Şehrin en şık bölgesi kesinlikle Kolonaki. Burası da aynı Nişantaşı. Burada butikler, restoranlar, kafeler ve barlar, şehrin en lüks mekanları bulunuyor. Dik yokuşlu ama bol ağaçlı sokakları ve nefis evleri arasında yürümek çok keyifli. Bu arada, Kolonaki Yunanca’da “küçük sütun” anlamına geliyormuş.

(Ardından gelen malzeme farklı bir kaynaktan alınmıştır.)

(** ** Parsing *)
Definition bitmap_lengths (cluster_count : N) : outcome NtfsBitmapError BitmapLengths :=
  refuse_if (cluster_count =? 0) ZeroClusterCount ;;
  refuse_if (MAX_SUPPORTED_CLUSTER_COUNT <? cluster_count)
    (ClusterCountTooLarge cluster_count MAX_SUPPORTED_CLUSTER_COUNT) ;;
  rounded ← ok_or (LengthCalculationOverflow cluster_count) (checked_add cluster_count 7);
  minimum ← ok_or (LengthCalculationOverflow cluster_count) (usize_try_from (rounded / 8));
  padded ← ok_or (LengthCalculationOverflow cluster_count)
    (checked_add minimum (BITMAP_ALIGNMENT_BYTES - 1));
  let canonical := N.land padded (not_u64 (BITMAP_ALIGNMENT_BYTES - 1)) in
  refuse_if (MAX_SUPPORTED_BITMAP_BYTES <? canonical) (LengthCalculationOverflow cluster_count) ;;
  Ok (mkBitmapLengths minimum canonical).

Definition count_allocated_clusters (cluster_count : N) (bytes : list byte)
    : outcome NtfsBitmapError N :=
  complete_bytes ← expect (usize_try_from (cluster_count / 8));
  complete ← index_range 0 complete_bytes bytes;
  allocated ← try_fold (fun sum byte => add_u64 sum (count_ones (Byte.to_N byte))) 0 complete;
  remainder ← expect (u32_try_from (N.land cluster_count 7));
  if remainder =? 0 then Ok allocated
  else
    one ← shl_u8 1 remainder;
    addressable_mask ← sub_u64 one 1;
    byte ← at_index bytes complete_bytes;
    add_u64 allocated (count_ones (N.land (Byte.to_N byte) addressable_mask)).

(** [lo..hi] and [lo..=hi]. *)
Definition span (lo hi : N) : list N := (fun i => lo + i) <$> indices (hi - lo).
Definition span_inclusive (lo hi : N) : list N := span lo (hi + 1).

Definition inspect_tail_bit (bytes : list byte) (state : N * option N) (bit_index : N)
    : outcome NtfsBitmapError (N * option N) :=
  byte_index ← expect (usize_try_from (N.shiftr bit_index 3));
  shift ← expect (u32_try_from (N.land bit_index 7));
  byte ← at_index bytes byte_index;
  mask ← shl_u8 1 shift;
  if N.land (Byte.to_N byte) mask =? 0
  then Ok (state.1, match state.2 with Some first => Some first | None => Some bit_index end)
  else
    allocated_bits ← expect (u8_try_from (state.1 + 1));
    Ok (allocated_bits, state.2).

Definition inspect_tail (cluster_count : N) (bytes : list byte) : outcome NtfsBitmapError TailEvidence :=
  byte_count ← expect (u64_try_from (len bytes));
  total_bits ← expect (checked_mul byte_count 8);
  difference ← sub_u64 total_bits cluster_count;
  reserved_bits ← expect (u8_try_from difference);
  state ← try_fold (inspect_tail_bit bytes) (0, None) (span cluster_count total_bits);
  Ok (mkTailEvidence reserved_bits state.1 state.2).

Definition parse_bitmap_with_tail_policy (cluster_count : N) (bytes : list byte)
    (tail_policy : TailBitPolicy) : outcome NtfsBitmapError NtfsBitmap :=
  lengths ← bitmap_lengths cluster_count;
  refuse_if (MAX_SUPPORTED_BITMAP_BYTES <? len bytes)
    (BitmapTooLarge (len bytes) MAX_SUPPORTED_BITMAP_BYTES) ;;
  refuse_if (negb (len bytes =? bl_canonical lengths))
    (LengthMismatch (len bytes) (bl_minimum lengths) (bl_canonical lengths)) ;;
  allocated_clusters ← count_allocated_clusters cluster_count bytes;
  tail ← inspect_tail cluster_count bytes;
  match tail_policy, te_first_unallocated_bit tail with
  | RequireAllocated, Some bit_index => Err (UnallocatedTailBit bit_index)
  | _, _ => Ok (mkNtfsBitmap bytes cluster_count allocated_clusters tail)
  end.

Definition parse_bitmap (cluster_count : N) (bytes : list byte) : outcome NtfsBitmapError NtfsBitmap :=
  parse_bitmap_with_tail_policy cluster_count bytes RequireAllocated.

(** ** Queries *)
Definition free_clusters (bitmap : NtfsBitmap) : outcome NtfsBitmapError N :=
  sub_u64 (bm_cluster_count bitmap) (bm_allocated_clusters bitmap).

Definition allocation (bitmap : NtfsBitmap) (lcn : N) : outcome NtfsBitmapError ClusterAllocation :=
  refuse_if (bm_cluster_count bitmap <=? lcn) (ClusterOutOfRange lcn (bm_cluster_count bitmap)) ;;
  byte_index ← ok_or (LengthCalculationOverflow (bm_cluster_count bitmap))
    (usize_try_from (N.shiftr lcn 3));
  bit_index ← ok_or (LengthCalculationOverflow (bm_cluster_count bitmap))
    (u32_try_from (N.land lcn 7));
  byte ← at_index (bm_bytes bitmap) byte_index;
  mask ← shl_u8 1 bit_index;
  Ok (if N.land (Byte.to_N byte) mask =? 0 then Free else Allocated).

Definition is_allocated (bitmap : NtfsBitmap) (lcn : N) : outcome NtfsBitmapError bool :=
  (fun state => bool_decide (state = Allocated)) <$> allocation bitmap lcn.

(** ** Searching

    The body of the loop over the bytes: [Some r] leaves the function with [r],
    [None] goes on with the next byte. *)
Definition search_byte (bytes : list byte) (start_lcn end_lcn : N) (state : ClusterAllocation)
    (byte_index : N) : outcome NtfsBitmapError (option (option N)) :=
  match u64_try_from byte_index ≫= (fun b => checked_mul b 8) with
  | None => Ok (Some None)
  | Some byte_start =>
      let lower := N.min (saturating_sub start_lcn byte_start) 8 in
      let upper := N.min (saturating_sub end_lcn byte_start) 8 in
      match u32_try_from lower with
      | None => Ok (Some None)
      | Some lower_shift =>
          difference ← sub_u64 upper lower;
          match u32_try_from difference with
          | None => Ok (Some None)
          | Some width =>
              match (if width =? 8 then Some u8_max else u8_try_from (N.shiftl 1 width - 1)) with
              | None => Ok (Some None)
              | Some ones =>
                  range_mask ← shl_u8 ones lower_shift;
                  byte ← at_index bytes byte_index;
                  let matching :=
                    match state with
                    | Allocated => N.land (Byte.to_N byte) range_mask
                    | Free => N.land (N.lxor (Byte.to_N byte) u8_max) range_mask
                    end in
                  if negb (matching =? 0)
                  then Ok (Some (checked_add byte_start (trailing_zeros 8 matching)))
                  else Ok None
              end
          end
      end
  end.

Fixpoint search_bytes (bytes : list byte) (start_lcn end_lcn : N) (state : ClusterAllocation)
    (byte_indexes : list N) : outcome NtfsBitmapError (option N) :=
  match byte_indexes with
  | [] => Ok None
  | byte_index :: rest =>
      found ← search_byte bytes start_lcn end_lcn state byte_index;
      match found with
      | Some r => Ok r
      | None => search_bytes bytes start_lcn end_lcn state rest
      end
  end.

Definition first_cluster_with_state (bitmap : NtfsBitmap) (start_lcn end_lcn : N)
    (state : ClusterAllocation) : outcome NtfsBitmapError (option N) :=
  if end_lcn <=? start_lcn then Ok None
  else
    match usize_try_from (N.shiftr start_lcn 3) with
    | None => Ok None
    | Some first_byte =>
        last ← sub_u64 end_lcn 1;
        match usize_try_from (N.shiftr last 3) with
        | None => Ok None
        | Some last_byte =>
            search_bytes (bm_bytes bitmap) start_lcn end_lcn state (span_inclusive first_byte last_byte)
        end
    end.

Fixpoint search_gaps (bitmap : NtfsBitmap) (cursor : N) (claims : list OrderedClaim)
    : outcome NtfsBitmapError (option N) :=
  match claims with
  | [] => first_cluster_with_state bitmap cursor (bm_cluster_count bitmap) Allocated
  | claim :: rest =>
      found ← first_cluster_with_state bitmap cursor (oc_start_lcn claim) Allocated;
      match found with
      | Some lcn => Ok (Some lcn)
      | None => search_gaps bitmap (oc_end_lcn claim) rest
      end
  end.
Definition first_unclaimed_allocated_cluster (bitmap : NtfsBitmap) (claims : list OrderedClaim)
    : outcome NtfsBitmapError (option N) := search_gaps bitmap 0 claims.

(** ** Reconciliation *)
Definition order_claim (bitmap : NtfsBitmap) (ordered : list OrderedClaim)
    (claim : N * NtfsAllocationClaim) : outcome NtfsBitmapError (list OrderedClaim) :=
  let '(claim_index, claim) := claim in
  refuse_if (ac_cluster_count claim =? 0) (EmptyAllocationClaim claim_index) ;;
  end_lcn ← ok_or (AllocationClaimOverflow claim_index)
    (checked_add (ac_start_lcn claim) (ac_cluster_count claim));
  refuse_if (bm_cluster_count bitmap <? end_lcn)
    (AllocationClaimOutOfRange claim_index (ac_start_lcn claim) (ac_cluster_count claim)
       (bm_cluster_count bitmap)) ;;
  Ok (ordered ++ [mkOrderedClaim claim_index (ac_start_lcn claim) end_lcn]).

Definition claim_key (claim : OrderedClaim) : list N :=
  [oc_start_lcn claim; oc_end_lcn claim; oc_claim_index claim].

Definition check_claim (bitmap : NtfsBitmap) (state : N * option OrderedClaim) (claim : OrderedClaim)
    : outcome NtfsBitmapError (N * option OrderedClaim) :=
  let '(claimed_clusters, previous) := state in
  match previous with
  | Some prior =>
      refuse_if (oc_start_lcn claim <? oc_end_lcn prior)
        (OverlappingAllocationClaims (oc_claim_index prior) (oc_claim_index claim) (oc_start_lcn claim))
  | None => Ok tt
  end ;;
  free ← first_cluster_with_state bitmap (oc_start_lcn claim) (oc_end_lcn claim) Free;
  match free with
  | Some lcn => Err (ClaimedClusterMarkedFree (oc_claim_index claim) lcn)
  | None => Ok tt
  end ;;
  length ← sub_u64 (oc_end_lcn claim) (oc_start_lcn claim);
  claimed_clusters ← ok_or (LengthCalculationOverflow (bm_cluster_count bitmap))
    (checked_add claimed_clusters length);
  Ok (claimed_clusters, Some claim).
(** A reserved field of one to four bytes. *)
Definition validate_zero (bytes : list byte) (offset : N) (width : nat) (name : string)
    : outcome NtfsBootSectorError unit :=
  value ← read_le width bytes offset;
  refuse_if (negb (value =? 0)) (ReservedFieldNotZero name value).
Definition RESERVED_FIELDS : list (N * nat * string) :=
  [(14, 2%nat, "reserved sectors"%string); (16, 1%nat, "FAT count"%string);
   (17, 2%nat, "root-directory entries"%string); (19, 2%nat, "legacy 16-bit sector count"%string);
   (22, 2%nat, "legacy sectors per FAT"%string); (32, 4%nat, "legacy 32-bit sector count"%string);
   (39, 1%nat, "extended BPB reserved byte"%string);
   (65, 3%nat, "MFT record-size reserved bytes"%string);
   (69, 3%nat, "index buffer-size reserved bytes"%string)].
Definition validate_reserved_fields (bytes : list byte) : outcome NtfsBootSectorError unit :=
  for_each (fun '(offset, width, name) => validate_zero bytes offset width name) RESERVED_FIELDS.

Definition validate_lcn (file : MetadataFile) (value : Z) (cluster_count : N)
    : outcome NtfsBootSectorError N :=
  refuse_if (value <? 0)%Z (InvalidMetadataLcn file value cluster_count) ;;
  let lcn := Z.to_N value in
  refuse_if ((lcn =? 0) || (cluster_count <=? lcn)) (InvalidMetadataLcn file value cluster_count) ;;
  Ok lcn.

Definition decode_record_size (kind : RecordSizeKind) (encoded : Z)
    (cluster_size_bytes bytes_per_sector : N) : outcome NtfsBootSectorError RecordSize :=
  bytes ← (if (0 <? encoded)%Z && is_power_of_two (Z.abs_N encoded) && (encoded <=? 64)%Z then
             ok_or (GeometryOverflow "record byte size")
               (checked_mul cluster_size_bytes (Z.abs_N encoded))
           else if (-31 <=? encoded)%Z && (encoded <=? -9)%Z then
             Ok (N.shiftl 1 (Z.abs_N encoded))
           else Err (InvalidRecordSizeEncoding kind encoded));
  refuse_if (bytes <? bytes_per_sector) (RecordSizeTooSmall kind bytes bytes_per_sector) ;;
  Ok (mkRecordSize encoded bytes).

Definition validate_first_record_bounds (file : MetadataFile)
    (lcn cluster_size_bytes record_bytes filesystem_bytes : N) : outcome NtfsBootSectorError unit :=
  offset ← ok_or (GeometryOverflow "metadata byte offset") (checked_mul lcn cluster_size_bytes);
  end_ ← ok_or (GeometryOverflow "metadata record end") (checked_add offset record_bytes);
  refuse_if (filesystem_bytes <? end_)
    (MetadataRecordOutOfBounds file offset record_bytes filesystem_bytes).

Definition validate_metadata_records_do_not_overlap
    (mft_lcn mirror_lcn cluster_size_bytes record_bytes : N) : outcome NtfsBootSectorError unit :=
  mft_offset ← ok_or (GeometryOverflow "$MFT byte offset") (checked_mul mft_lcn cluster_size_bytes);
  mirror_offset ← ok_or (GeometryOverflow "$MFTMirr byte offset")
    (checked_mul mirror_lcn cluster_size_bytes);
  mft_end ← ok_or (GeometryOverflow "$MFT first record end") (checked_add mft_offset record_bytes);
  mirror_end ← ok_or (GeometryOverflow "$MFTMirr first record end")
    (checked_add mirror_offset record_bytes);
  refuse_if ((mft_offset <? mirror_end) && (mirror_offset <? mft_end))
    (MetadataRecordsOverlap mft_offset mirror_offset record_bytes).
(** X15: after any calls, a call of [load_reduction_models] and then
    calls of other methods, the projection applies the PCA of that load
    and then its UMAP and returns the first row; an exception of PCA is
    raised without UMAP being applied; a model that is [None] gives
    AttributeError; the instance is left as it was. *)
Theorem project_to_3d_latest_load
    (cs cs' : list (call PCA UMAP)) (pca : option PCA) (umap : option UMAP)
    (v : list float) (self : service) :
  forallb (fun c => negb (is_load c)) cs' = true ->
  let self' := steps (cs ++ Call_load_reduction_models pca umap :: cs') self in
  project v self' = (two_stages pca_transform umap_transform pca umap v, self') /\
  pca_model self' = pca /\ umap_model self' = umap.
Proof.
  intros H self'.
  assert (E : self' =
            mkService (embedding_model (steps cs self)) pca umap true).
  { unfold self'. rewrite after_all_app. simpl.
    change (fold_left _ cs' ?s) with (steps cs' s).
    now rewrite after_all_frame. }
  rewrite E. split; [|split; reflexivity].
  now rewrite project_two_stages.
Qed.

End WithCollaborators.

Lemma project_to_3d_latest_load_witness :
  fst (project_to_3d echo echo [1%float]
         (after_all no_embedding echo echo Np.dot_rounded Np.argsort_insertion
            [ Call_load_reduction_models None None;
              Call_load_reduction_models (Some tt) (Some tt);
              Call_find_nearest_cluster (0, 0, 0)%float [] ]
            (__init__ unit unit tt)))
    = inr [1%float].
Proof.
  pose proof (project_to_3d_latest_load unit unit unit unit no_embedding echo echo
                Np.dot_rounded Np.argsort_insertion
                [Call_load_reduction_models None None]
                [Call_find_nearest_cluster (0, 0, 0)%float []]
                (Some tt) (Some tt) [1%float] (__init__ unit unit tt) eq_refl) as H.
  destruct H as [H _]. exact (f_equal fst H).
Defined.

End Projection.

Ayrıca şehrin en iyi manzarasına sahip Lykavitos Tepesi de bu semtte bulunuyor. Bu tepeden Atina’nın tamamını görebilirsiniz. Tepeye füniküler ile çıkılıyor, fünikulere ise dik merdivenlerden veya taksiyle ulaşabilirsiniz. Bu şekilde tepeye ulaşmak yaklaşık 3 dakika sürüyor ama füniküler her yarım saatte bir var. Gidiş-dönüş ücreti 7.50 EUR. Tepeye çıktıktan sonra ufak bir kilise ve çan kulesi ile karşılaşıyorsunuz. Buraya özellikle akşamüstü gelmenizi tavsiye ederim, günbatımı harika oluyormuş. Bizim vaktimiz olmadığı için saat üç buçuk civarı çıktık ve ne yazık ki fotoğraf çekmek için ışık hiç uygun değildi.

Lykavitos Tepesi

Son olarak, Akropolis manzaralı lezzetli bir yemek yemek isterseniz, kesinlikle Dionysos Zonar’s restoran harika! Yediğimiz her şeyin çok güzel olmasının yanı sıra manzarası mükemmeldi. Yediğim en güzel Greek Salad da buradaydı.

Dionysos Zonar’s

Peki yeterli mi? Tabi ki hayır!

Bizim için, Atina’yı iki günde ancak bu kadar gezmek mümkün oldu. Müzelere, tarihi yerlere ve deniz kenarına gidemedik bile! Fakat bu da, buraya en kısa zamanda tekrar gelmek için bir bahane oldu. Atina (biz çok kısa bir zaman diliminde görmüş olsak da) çok keyifli bir şehir. Bana sorarsanız mutlaka görülmesi gereken yerlerden bir tanesi, o yüzden tekrar gitmek için planlar başladı bile!